Theorem cells_cp_idxs_ok c idxs :
  (forall idx, idx ∈ idxs -> exists a, cells_abs c !! idx = Some a /\ a_shift a = 0) ->
  runs (cells_cp_idxs c idxs) (copy_of c idxs).
Proof.
  intros Hi. unfold cells_cp_idxs.
  destruct (cells_resize_ok (length idxs) llama_kv_cells_new) as (W & Habs & _); [done|].
  set (r0 := cells_resize (length idxs) llama_kv_cells_new) in *.
  eapply runs_mono.
  { apply (runs_for (fun n r => length (cells_abs r) = length idxs /\
      (forall j, (j < length idxs)%nat -> c_shift r !! j = Some 0) /\
      cells_size r = length idxs /\
      forall j idx, (j < n)%nat -> idxs !! j = Some idx ->
        exists a, cells_abs c !! idx = Some a /\ cells_abs r !! j = Some (unshift a))).
    - rewrite Habs, length_replicate. split; [done|]. split; [|split; [|lia]].
      + intros j Hj. apply (abs_shift _ _ cell_empty). rewrite Habs. by apply lookup_replicate.
      + rewrite <- (length_abs r0 W), Habs. apply length_replicate.
    - intros j r Hj (Hlen & Hsh & Hsz & Hr).
      destruct (lookup_lt_is_Some_2 idxs j Hj) as [idx Hidx].
      destruct (Hi idx) as (a & Ha & Hz); [by eapply list_elem_of_lookup_2|].
      destruct (lookup_lt_is_Some_2 (cells_abs r) j) as [b Hb]; [lia|].
      eapply runs_rd; [exact Hidx|]. unfold cells_cp_cell.
      apply abs_lookup in Ha as Ha'. destruct Ha' as (P1 & P2 & P3 & P4).
      pose proof (proj1 (abs_lookup r j b) Hb) as (L1 & L2 & L3 & L4).
      apply lookup_lt_Some in L1, L2, L4.
      eapply runs_rd; [exact P1|]. apply runs_put_pos; [done|].
      eapply runs_rd; [exact P2|]. apply runs_put_ext; [done|].
      eapply runs_rd; [exact P4|]. apply runs_put_seq; [done|].
      eapply runs_rd; [exact P3|]. apply runs_assert; [lia|]. apply runs_ok.
      set (r' := with_seq _ _).
      assert (E : cells_abs r' = <[j := unshift a]> (cells_abs r)).
      { rewrite <- abs_insert. unfold cells_abs. simpl. by rewrite (list_insert_id (c_shift r)) by auto. }
      rewrite E, length_insert. split; [done|]. split; [done|]. split.
      { unfold cells_size in *. simpl. by rewrite length_insert. }
      intros j' idx' Hj' Hidx'. destruct (decide (j' = j)) as [->|Hne].
      + exists a. rewrite list_lookup_insert_eq by lia. split; [|done]. congruence.
      + rewrite list_lookup_insert_ne by done. apply Hr; [lia|done]. }
  intros r (H1 & _ & H2 & H3). split; [done|]. split; [done|].
  intros j idx Hidx. apply H3; [by eapply lookup_lt_Some|done].
Qed.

◇ ◇ ◇ ◇ ◇

*What you have to do*:
Write all of the records out exactly, including every line.

*Result of the exercise*:
Theorem cells_cp_idxs_ok c idxs :
  (forall idx, idx ∈ idxs -> exists a, cells_abs c !! idx = Some a /\ a_shift a = 0) ->
  runs (cells_cp_idxs c idxs) (copy_of c idxs).
Proof.
  intros Hi. unfold cells_cp_idxs.
  destruct (cells_resize_ok (length idxs) llama_kv_cells_new) as (W & Habs & _); [done|].
  set (r0 := cells_resize (length idxs) llama_kv_cells_new) in *.
  eapply runs_mono.
  { apply (runs_for (fun n r => length (cells_abs r) = length idxs /\
      (forall j, (j < length idxs)%nat -> c_shift r !! j = Some 0) /\
      cells_size r = length idxs /\
      forall j idx, (j < n)%nat -> idxs !! j = Some idx ->
        exists a, cells_abs c !! idx = Some a /\ cells_abs r !! j = Some (unshift a))).
    - rewrite Habs, length_replicate. split; [done|]. split; [|split; [|lia]].
      + intros j Hj. apply (abs_shift _ _ cell_empty). rewrite Habs. by apply lookup_replicate.
      + rewrite <- (length_abs r0 W), Habs. apply length_replicate.
    - intros j r Hj (Hlen & Hsh & Hsz & Hr).
      destruct (lookup_lt_is_Some_2 idxs j Hj) as [idx Hidx].
      destruct (Hi idx) as (a & Ha & Hz); [by eapply list_elem_of_lookup_2|].
      destruct (lookup_lt_is_Some_2 (cells_abs r) j) as [b Hb]; [lia|].
      eapply runs_rd; [exact Hidx|]. unfold cells_cp_cell.
      apply abs_lookup in Ha as Ha'. destruct Ha' as (P1 & P2 & P3 & P4).
      pose proof (proj1 (abs_lookup r j b) Hb) as (L1 & L2 & L3 & L4).
      apply lookup_lt_Some in L1, L2, L4.
      eapply runs_rd; [exact P1|]. apply runs_put_pos; [done|].
      eapply runs_rd; [exact P2|]. apply runs_put_ext; [done|].
      eapply runs_rd; [exact P4|]. apply runs_put_seq; [done|].
      eapply runs_rd; [exact P3|]. apply runs_assert; [lia|]. apply runs_ok.
      set (r' := with_seq _ _).
      assert (E : cells_abs r' = <[j := unshift a]> (cells_abs r)).
      { rewrite <- abs_insert. unfold cells_abs. simpl. by rewrite (list_insert_id (c_shift r)) by auto. }
      rewrite E, length_insert. split; [done|]. split; [done|]. split.
      { unfold cells_size in *. simpl. by rewrite length_insert. }
      intros j' idx' Hj' Hidx'. destruct (decide (j' = j)) as [->|Hne].
      + exists a. rewrite list_lookup_insert_eq by lia. split; [|done]. congruence.
      + rewrite list_lookup_insert_ne by done. apply Hr; [lia|done]. }
  intros r (H1 & _ & H2 & H3). split; [done|]. split; [done|].
  intros j idx Hidx. apply H3; [by eapply lookup_lt_Some|done].
Qed.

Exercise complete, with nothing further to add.